Ce soir je dors encore dans une bâtisse ancienne : un comptoir de peaux bâti en 1890. Le premier comptoir de la région bâti par un homme d’exemption. Cet aïeul de l’hôte actuel à non seulement suivi une autre voie que son père (qui travaillait à la Hudson Bay company) en ouvrant un comptoir, mais de plus il s’est marié avec une autochtone, apprit la langue et inventé le commerce équitable en refusant de payer un tas de peaux avec seulement un fusil comme cela se pratiquait. Il évaluait le prix de la livraison de peaux et donnait en échange la valeur en denrées et fournitures.
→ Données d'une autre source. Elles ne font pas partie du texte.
(* ===== verification/Fdt.v ===== *)
(** * Flattened device trees (src/fdt.c, src/dt/fdt.h)

    [of_unflatten_dtb] parses a blob into a tree, [of_flatten_dtb] writes a tree
    into a blob, and the reserve map is filled in behind the header. A blob is the
    memory object the pointer leads into: an access outside it is [Undef], whatever
    the sizes in the header say. Memory that [realloc] adds holds arbitrary bytes.
    Running out of memory, which ends the program, is left out. *)

From S2P Require Import Prelude Dt.

(** ** The format *)

Definition FDT_MAGIC : Z := 0xd00dfeed.
Definition FDT_TAGSIZE : Z := 4.
Definition FDT_BEGIN_NODE : Z := 1.
Definition FDT_END_NODE : Z := 2.
Definition FDT_PROP : Z := 3.
Definition FDT_NOP : Z := 4.
Definition FDT_END : Z := 9.

(** [struct fdt_header], in host order. *)
Record fdt_header : Type := FdtHeader {
  h_magic : Z; h_totalsize : Z; h_off_dt_struct : Z; h_off_dt_strings : Z; h_off_mem_rsvmap : Z;
  h_version : Z; h_last_comp_version : Z; h_boot_cpuid_phys : Z; h_size_dt_strings : Z; h_size_dt_struct : Z }.
Definition sizeof_header : Z := 40.

(** Loads of a big-endian word and of a C string. *)
Definition load32 (m : bytes) (ofs : Z) : outcome Z :=
  if Z.of_nat (length m) <? ofs + 4 then Undef else Ok (get_be (sub (Z.to_nat ofs) 4 m)).
Definition string_at (m : bytes) (ofs : Z) : outcome bytes :=
  if Z.of_nat (length m) <? ofs then Undef else of_option (until_nul (drop (Z.to_nat ofs) m)).
(** [strnlen] of the string at [ofs], looking at [n] bytes at most. *)
Definition strnlen_at (m : bytes) (ofs n : Z) : outcome Z :=
  if Z.of_nat (length m) <? ofs then (if n =? 0 then Ok 0 else Undef) else
  let rest := drop (Z.to_nat ofs) m in
  let k := Z.of_nat (strnlen rest) in
  if n <=? k then Ok n else if k =? Z.of_nat (length rest) then Undef else Ok k.
Definition bytes_at (m : bytes) (ofs len : Z) : outcome bytes :=
  if Z.of_nat (length m) <? ofs + len then Undef else Ok (sub (Z.to_nat ofs) (Z.to_nat len) m).

(** [ALIGN(x, 4)] of a [uint32_t]. *)
Definition ALIGN4 (x : Z) : Z := Z.ldiff (x +32 3) 3.

(** ** Unflattening *)

Definition dt_struct_advance (f : fdt_header) (dt size : Z) : Z :=
  let dt := dt +32 size in
  let dt := ALIGN4 dt in
  if h_off_dt_struct f +32 h_size_dt_struct f <? dt then 0 else dt.

(** [dt_string] gives the offset of the string in the blob. *)
Definition dt_string (f : fdt_header) (strstart ofs : Z) : option Z :=
  if h_size_dt_strings f <? ofs then None else Some (strstart + ofs).

(** The variable [node] of [of_unflatten_dtb] in the tree that grows: NULL, before
    the root's node begins and after it ended, or a node with its ancestors,
    innermost first. The open children are not yet in the lists of their parents,
    which they end. *)
Inductive cursor : Type :=
| AtNull (root : device_node)
| At (node : device_node) (parents : list device_node).

Definition begin_node (c : cursor) (pathp : bytes) : cursor :=
  match c with
  | AtNull root => At root []
  | At node parents => At (of_new_node (Some node) pathp) (node :: parents)
  end.

(** [node = node->parent]. *)
Definition end_node (c : cursor) : option cursor :=
  match c with
  | AtNull _ => None
  | At node [] => Some (AtNull node)
  | At node (parent :: parents) => Some (At (add_child node parent) parents)
  end.

Fixpoint close_nodes (node : device_node) (parents : list device_node) : device_node :=
  match parents with [] => node | p :: parents' => close_nodes (add_child node p) parents' end.
Definition cursor_root (c : cursor) : device_node :=
  match c with AtNull root => root | At node parents => close_nodes node parents end.

Definition set_phandle (h : Z) (np : device_node) : device_node :=
  DeviceNode (dn_name np) (dn_full_name np) h (dn_properties np) (dn_children np).

(** A property with the [phandle] it may carry. *)
Definition new_property (node : device_node) (name data : bytes) : device_node :=
  let node := of_new_property node name data in
  if bool_decide (name = cstr "phandle") && (length data =? 4)%nat then set_phandle (get_be data) node else node.

(** One round of the loop: the tree, or the next offset and cursor. *)
Definition unflatten_step (infdt : bytes) (f : fdt_header) (dt : Z) (c : cursor)
  : outcome (device_node + Z * cursor) :=
  tag ← load32 infdt dt;
  if tag =? FDT_BEGIN_NODE then
    let name := dt + 4 in
    let maxlen := u32 (h_off_dt_struct f + h_size_dt_struct f - name) in
    len ← strnlen_at infdt name (maxlen +32 1);
    if maxlen <? len then Err (- ESPIPE) else
    c' ← (match c with
          | AtNull _ => Ok (begin_node c [])
          | At _ _ => pathp ← string_at infdt name; Ok (begin_node c pathp)
          end);
    Ok (inr (dt_struct_advance f dt (4 + len + 1), c'))
  else if tag =? FDT_END_NODE then
    match end_node c with
    | None => Err (- EINVAL)
    | Some c' => Ok (inr (dt_struct_advance f dt FDT_TAGSIZE, c'))
    end
  else if tag =? FDT_PROP then
    len ← load32 infdt (dt + 4);
    nameoff ← load32 infdt (dt + 8);
    match dt_string f (h_off_dt_strings f) nameoff with
    | None => Err (- ESPIPE)
    | Some ofs =>
        name ← string_at infdt ofs;
        (* xzalloc ends the program when the length is negative *)
        if 2 ^ 31 <=? len then Undef else
        data ← bytes_at infdt (dt + 12) len;
        match c with
        | AtNull _ => Undef
        | At node parents => Ok (inr (dt_struct_advance f dt (12 + len), At (new_property node name data) parents))
        end
    end
  else if tag =? FDT_NOP then Ok (inr (dt_struct_advance f dt FDT_TAGSIZE, c))
  else if tag =? FDT_END then Ok (inl (cursor_root c))
  else Err (- EINVAL).

(** [None] is a loop that has not ended after [fuel] rounds. *)
Fixpoint unflatten_loop (fuel : nat) (infdt : bytes) (f : fdt_header) (dt : Z) (c : cursor)
  : option (outcome device_node) :=
  match fuel with
  | O => None
  | S fuel' =>
      match unflatten_step infdt f dt c with
      | Ok (inl root) => Some (Ok root)
      | Ok (inr (dt', c')) => if dt' =? 0 then Some (Err (- ESPIPE)) else unflatten_loop fuel' infdt f dt' c'
      | Err e => Some (Err e)
      | Undef => Some Undef
      end
  end.

(** The fields of the local header [f]; the others stay uninitialised. *)
Definition read_header (infdt : bytes) : outcome fdt_header :=
  totalsize ← load32 infdt 4;
  off_dt_struct ← load32 infdt 8;
  size_dt_struct ← load32 infdt 36;
  off_dt_strings ← load32 infdt 12;
  size_dt_strings ← load32 infdt 32;
  Ok (FdtHeader 0 totalsize off_dt_struct off_dt_strings 0 0 0 0 size_dt_strings size_dt_struct).

(** A blob of [n] bytes needs at most [n + 1] rounds ([unflatten_terminates]). *)
Definition of_unflatten_dtb (infdt : bytes) : outcome device_node :=
  magic ← load32 infdt 0;
  if negb (magic =? FDT_MAGIC) then Err (- EINVAL) else
  version ← load32 infdt 20;
  if negb (version =? 17) then Err (- EINVAL) else
  f ← read_header infdt;
  if h_totalsize f <? h_off_dt_struct f +32 h_size_dt_struct f then Err (- ESPIPE) else
  if h_totalsize f <? h_off_dt_strings f +32 h_size_dt_strings f then Err (- ESPIPE) else
  default Undef (unflatten_loop (S (length infdt)) infdt f (h_off_dt_struct f) (AtNull (of_new_node None []))).

(** ** Flattening *)

Definition BUFSIZE : nat := 65536.
Definition OF_MAX_RESERVE_MAP : Z := 16.

(** [struct fdt]; [dt_size] and [str_size] are the lengths of the blocks. *)
Record fdt : Type := Fdt { f_dt : bytes; dt_nextofs : Z; f_strings : bytes; str_nextofs : Z }.
Definition dt_size (f : fdt) : Z := Z.of_nat (length (f_dt f)).
Definition str_size (f : fdt) : Z := Z.of_nat (length (f_strings f)).

Definition store (m : bytes) (ofs : Z) (data : bytes) : outcome bytes :=
  if Z.of_nat (length m) <? ofs + Z.of_nat (length data) then Undef
  else Ok (splice (Z.to_nat ofs) data m).

Definition dt_next_ofs (curofs len : Z) : Z := ALIGN4 (curofs +32 len).

(** No NUL is stored; a longer string is cut after 1024 bytes. *)
Definition lstrcpy (m : bytes) (dest : Z) (src : bytes) : outcome (Z * bytes) :=
  m' ← store m dest (take 1024 src);
  Ok (if (1024 <=? length src)%nat then - ENOSPC else Z.of_nat (length src), m').

Section Flatten.
(** What [realloc] finds behind the old bytes. *)
Context (garbage : nat -> Byte.byte).

Definition realloc (m : bytes) (n : nat) : bytes := m ++ (garbage <$> seq (length m) (n - length m)).

Definition fdt_ensure_space (f : fdt) (dtsize : Z) : fdt :=
  let f := if str_size f -32 str_nextofs f <? 1024
           then Fdt (f_dt f) (dt_nextofs f) (realloc (f_strings f) (length (f_strings f) * 2)) (str_nextofs f) else f in
  if dt_size f -32 dt_nextofs f <? 1024 +32 dtsize
  then Fdt (realloc (f_dt f) (length (f_dt f) * 2)) (dt_nextofs f) (f_strings f) (str_nextofs f) else f.

Definition dt_add_string (f : fdt) (str : bytes) : outcome (Z * fdt) :=
  let f := fdt_ensure_space f 0 in
  '(len, strings) ← lstrcpy (f_strings f) (str_nextofs f) str;
  if len <? 0 then Ok (- ENOSPC, Fdt (f_dt f) (dt_nextofs f) strings (str_nextofs f))
  else Ok (s32 (str_nextofs f), Fdt (f_dt f) (dt_nextofs f) strings (str_nextofs f +32 (len + 1))).

Definition set_dt (dt : bytes) (f : fdt) : fdt := Fdt dt (dt_nextofs f) (f_strings f) (str_nextofs f).
Definition advance (len : Z) (f : fdt) : fdt :=
  Fdt (f_dt f) (dt_next_ofs (dt_nextofs f) len) (f_strings f) (str_nextofs f).

(** The body of the loop over the properties. Adding the name can move the block
    that [fp] points into. *)
Definition flatten_property (p : property) (f : fdt) : outcome fdt :=
  let f := fdt_ensure_space f (prop_length p) in
  let fp := dt_nextofs f in
  dt ← store (f_dt f) fp (be32 FDT_PROP ++ be32 (prop_length p));
  '(nameoff, f') ← dt_add_string (set_dt dt f) (pr_name p);
  if negb (length (f_dt f') =? length dt)%nat then Undef else
  dt ← store (f_dt f') (fp + 8) (be32 nameoff);
  dt ← store dt (fp + 12) (default [] (pr_value p));
  Ok (advance (12 + prop_length p) (set_dt dt f')).

(** A loop over a list that stops at the first failure. *)
Definition each {A S : Type} (step : A -> S -> outcome S) : list A -> S -> outcome S :=
  fix go l s := match l with [] => Ok s | a :: l' => s' ← step a s; go l' s' end.

(** The length of a name that is too long is not checked. *)
Fixpoint __of_flatten_dtb (node : device_node) (f : fdt) : outcome fdt :=
  let f := fdt_ensure_space f 0 in
  let nh := dt_nextofs f in
  dt ← store (f_dt f) nh (be32 FDT_BEGIN_NODE);
  '(len, dt) ← lstrcpy dt (nh + 4) (dn_name node);
  let f := advance (4 + len + 1) (set_dt dt f) in
  f ← each flatten_property (dn_properties node) f;
  f ← (match node with DeviceNode _ _ _ _ children => each __of_flatten_dtb children f end);
  dt ← store (f_dt f) (dt_nextofs f) (be32 FDT_END_NODE);
  Ok (fdt_ensure_space (advance 4 (set_dt dt f)) 0).

Definition put_header (h : fdt_header) : bytes :=
  be32 (h_magic h) ++ be32 (h_totalsize h) ++ be32 (h_off_dt_struct h) ++ be32 (h_off_dt_strings h) ++
  be32 (h_off_mem_rsvmap h) ++ be32 (h_version h) ++ be32 (h_last_comp_version h) ++
  be32 (h_boot_cpuid_phys h) ++ be32 (h_size_dt_strings h) ++ be32 (h_size_dt_struct h).

(** The whole block; [totalsize] of its header is the part in use. *)
Definition of_flatten_dtb (node : device_node) : outcome bytes :=
  let off_mem_rsvmap := sizeof_header in
  let ofs := off_mem_rsvmap + 16 * OF_MAX_RESERVE_MAP in
  f ← __of_flatten_dtb node (Fdt (zeros BUFSIZE) ofs (zeros BUFSIZE) 0);
  dt ← store (f_dt f) (dt_nextofs f) (be32 FDT_END);
  let f := advance 4 (set_dt dt f) in
  let header := FdtHeader FDT_MAGIC (dt_nextofs f +32 str_nextofs f) ofs (dt_nextofs f) off_mem_rsvmap
                  0x11 0x10 0 (str_nextofs f) (dt_nextofs f -32 ofs) in
  let dt := if dt_size f -32 dt_nextofs f <? str_nextofs f
            then realloc (f_dt f) (Z.to_nat (dt_nextofs f +32 str_nextofs f)) else f_dt f in
  dt ← store dt (dt_nextofs f) (take (Z.to_nat (str_nextofs f)) (f_strings f));
  store dt 0 (put_header header).
End Flatten.

(** ** The reserve map *)

Definition OF_MAX_FREE_RESERVE_MAP : Z := OF_MAX_RESERVE_MAP - 2.

(** [struct of_reserve_map]: the start and the end of each entry. *)
Abbreviation of_reserve_map := (list (Z * Z)).

Definition of_add_reserve_entry (start end_ : Z) (res : of_reserve_map) : Z * of_reserve_map :=
  if OF_MAX_FREE_RESERVE_MAP <=? Z.of_nat (length res) then (- ENOSPC, res) else (0, res ++ [(start, end_)]).

Definition of_clean_reserve_map (res : of_reserve_map) : of_reserve_map := [].

Definition reserve_entry (address size : Z) : bytes := of_write_number address ++ of_write_number size.

(** [__fdt] is the address of the blob. *)
Definition fdt_add_reserve_map (res : of_reserve_map) (__fdt : Z) (fdt : bytes) : outcome bytes :=
  off ← load32 fdt 16;
  totalsize ← load32 fdt 4;
  store fdt off
    (mjoin ((fun e => reserve_entry (fst e) (u64 (snd e - fst e + 1))) <$> res)
     ++ reserve_entry __fdt totalsize ++ reserve_entry 0 0).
La maison elle-même est un peu kitch avec des trophées de chasse partout (dont un orignal – c’est énorme cette bête !) et de l’artisanat indien, Innut mais M. Robertson est adorable !

Demain, grosse journée avec le zoo (prononcez zou) de St. Félicien et la route vers Saguenay… Mais jusqu’ici, tout va bien !

De Mont-Tremblant au Parc de la Mauricie

Au programme aujourd’hui : le trajet entre Mont-Tremblant et Charette via Trois-Rivières.

Au petit déj., j’ai un peu discuté avec un couple de québécois. La femme avait l’air d’avoir la trentaine mais en fait elle avait 42 ans et 5 enfants entre 19 et 5 ans… La mère qui travaille et le père « monteur de ligne » (électricien spécialisé dans les réparations des lignes électriques vu qu’il n’y a pas de lignes enterrées ici) s’offraient une semaine off. Une vraie famille de québécois typique !

Borealis : Trois-Rivières

Comme il faisait fort pluvieux aujourd’hui, j’ai pris la route assez tôt et filé vers Trois-Rivières. Là, j’ai fait la visite du centre d’histoire de l’industrie papetière. De la coupe du bois au papier en passant par les draveurs (détournement de « log driver » – les conducteurs de bûches sur les rivières) et l’utilisation de l’eau, le musée se trouve dans l’ancien bâtiment de traitement de l’eau de l’usine de papier de la CIP (Canada International Paper). On y trouve une machine de fabrication de papier miniature (utilisé pour la formation) de seulement 10-15 mètres de long (!) et un réservoir d’eau souterrain qui m’a fait penser à la citerne millénaire d’Istanbul.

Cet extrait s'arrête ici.